**Work request:** With the line that contains "(at level 61, c" as the final line, return every line from the start of the data below exactly.

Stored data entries
# # # # #

(** * Collaborative filtering: neighbourhood prediction and matrix factorization

    A shallow embedding of [collaborative_filtering.py]: the similarity of two
    users ([find_similarity]), the k-nearest-neighbour predictor
    ([find_nearest_neighbour_ratings]), the top-n selection
    ([find_top_n_recommendations]) and the SGD matrix factorization
    ([perform_matrix_factorization]).

    Numbers are IEEE binary64 values (numpy's float64), NaN included: a missing
    rating is NaN, as in the pivot table of the source.  An exception raised by
    the source (IndexError, KeyError) is [None]. *)

From Stdlib Require Import Ascii String.
From Stdlib Require Import List ZArith Bool Lia Floats.
From Stdlib Require Uint63.
From Stdlib Require Import Permutation Sorted.
Import ListNotations.
Set Warnings "-inexact-float".

(** ** Exceptions *)

Definition bind {A B : Type} (c : option A) (k : A -> option B) : option B :=
  match c with
  | Some x => k x
  | None => None
  end.

Notation "x <- c ;; k" := (bind c (fun x => k))
  (at level 61, c at next level, right associativity).

(** A comprehension or [for] loop whose body may raise. *)
Fixpoint mapM {A B : Type} (f : A -> option B) (l : list A) : option (list B) :=
  match l with
  | [] => Some []
  | x :: l' => y <- f x ;; ys <- mapM f l' ;; Some (y :: ys)
  end.

(** A [for] loop updating one variable, whose body may raise. *)
Fixpoint foldM {A T : Type} (f : T -> A -> option T) (l : list A) (s : T) : option T :=
  match l with
  | [] => Some s
  | x :: l' => s' <- f s x ;; foldM f l' s'
  end.

Fixpoint iterM {T : Type} (f : T -> option T) (n : nat) (s : T) : option T :=
  match n with
  | O => Some s
  | S n' => s' <- f s ;; iterM f n' s'
  end.

Fixpoint zip_with {A B C : Type} (f : A -> B -> C) (u : list A) (v : list B) : list C :=
  match u, v with
  | x :: u', y :: v' => f x y :: zip_with f u' v'
  | _, _ => []
  end.

(** ** The numpy and scipy functions the source calls *)

Module Np.
Local Open Scope float_scope.

Definition isnan (x : float) : bool := negb (x =? x).

(** An array length or a count, as the float64 a division converts it to. *)
Definition of_len (n : nat) : float := of_uint63 (Uint63.of_Z (Z.of_nat n)).

(** [np.sum]: the reduction starts from the identity 0 and the elements are
    added left to right, which is what numpy does for fewer than 8 elements;
    a longer array is summed pairwise, with another association and hence
    another rounding. *)
Definition sum (a : list float) : float := fold_left PrimFloat.add a 0.

(** [np.mean] and [np.average] without weights. *)
Definition mean (a : list float) : float := sum a / of_len (length a).

(** [np.nanmean]: NaN entries are replaced by 0 in the sum and left out of the
    count; a vector without any number has mean 0/0 = NaN. *)
Definition nanmean (a : list float) : float :=
  sum (map (fun x => if isnan x then 0 else x) a)
  / of_len (length (filter (fun x => negb (isnan x)) a)).

(** [a - c] for an array and a scalar. *)
Definition sub_scalar (a : list float) (c : float) : list float :=
  map (fun x => x - c) a.

(** [c * a] for a scalar and an array. *)
Definition scale (c : float) (a : list float) : list float :=
  map (fun x => c * x) a.

Definition multiply (u v : list float) : list float := zip_with mul u v.
Definition add (u v : list float) : list float := zip_with PrimFloat.add u v.
Definition subtract (u v : list float) : list float := zip_with PrimFloat.sub u v.
Definition square (u : list float) : list float := map (fun x => x * x) u.

(** [np.dot] of two vectors: the rounded products, summed as [np.sum] does. *)
Definition dot (u v : list float) : float := sum (multiply u v).

(** [np.linalg.norm] of a vector. *)
Definition norm (u : list float) : float := sqrt (dot u u).

(** [pow(x, 2)]. *)
Definition pow2 (x : float) : float := x * x.
End Np.

Module Scipy.
Local Open Scope float_scope.

(** [scipy.spatial.distance.correlation(u, v)], unweighted and centered:
    one minus the Pearson correlation of the two vectors. *)
Definition correlation (u v : list float) : float :=
  let umu := Np.mean u in
  let vmu := Np.mean v in
  let u := Np.sub_scalar u umu in
  let v := Np.sub_scalar v vmu in
  let uv := Np.mean (Np.multiply u v) in
  let uu := Np.mean (Np.square u) in
  let vv := Np.mean (Np.square v) in
  1 - uv / sqrt (uu * vv).
End Scipy.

# # # # #

**Response for this exercise:**
(** * Collaborative filtering: neighbourhood prediction and matrix factorization

    A shallow embedding of [collaborative_filtering.py]: the similarity of two
    users ([find_similarity]), the k-nearest-neighbour predictor
    ([find_nearest_neighbour_ratings]), the top-n selection
    ([find_top_n_recommendations]) and the SGD matrix factorization
    ([perform_matrix_factorization]).

    Numbers are IEEE binary64 values (numpy's float64), NaN included: a missing
    rating is NaN, as in the pivot table of the source.  An exception raised by
    the source (IndexError, KeyError) is [None]. *)

From Stdlib Require Import Ascii String.
From Stdlib Require Import List ZArith Bool Lia Floats.
From Stdlib Require Uint63.
From Stdlib Require Import Permutation Sorted.
Import ListNotations.
Set Warnings "-inexact-float".

(** ** Exceptions *)

Definition bind {A B : Type} (c : option A) (k : A -> option B) : option B :=
  match c with
  | Some x => k x
  | None => None
  end.

Notation "x <- c ;; k" := (bind c (fun x => k))
  (at level 61, c at next level, right associativity).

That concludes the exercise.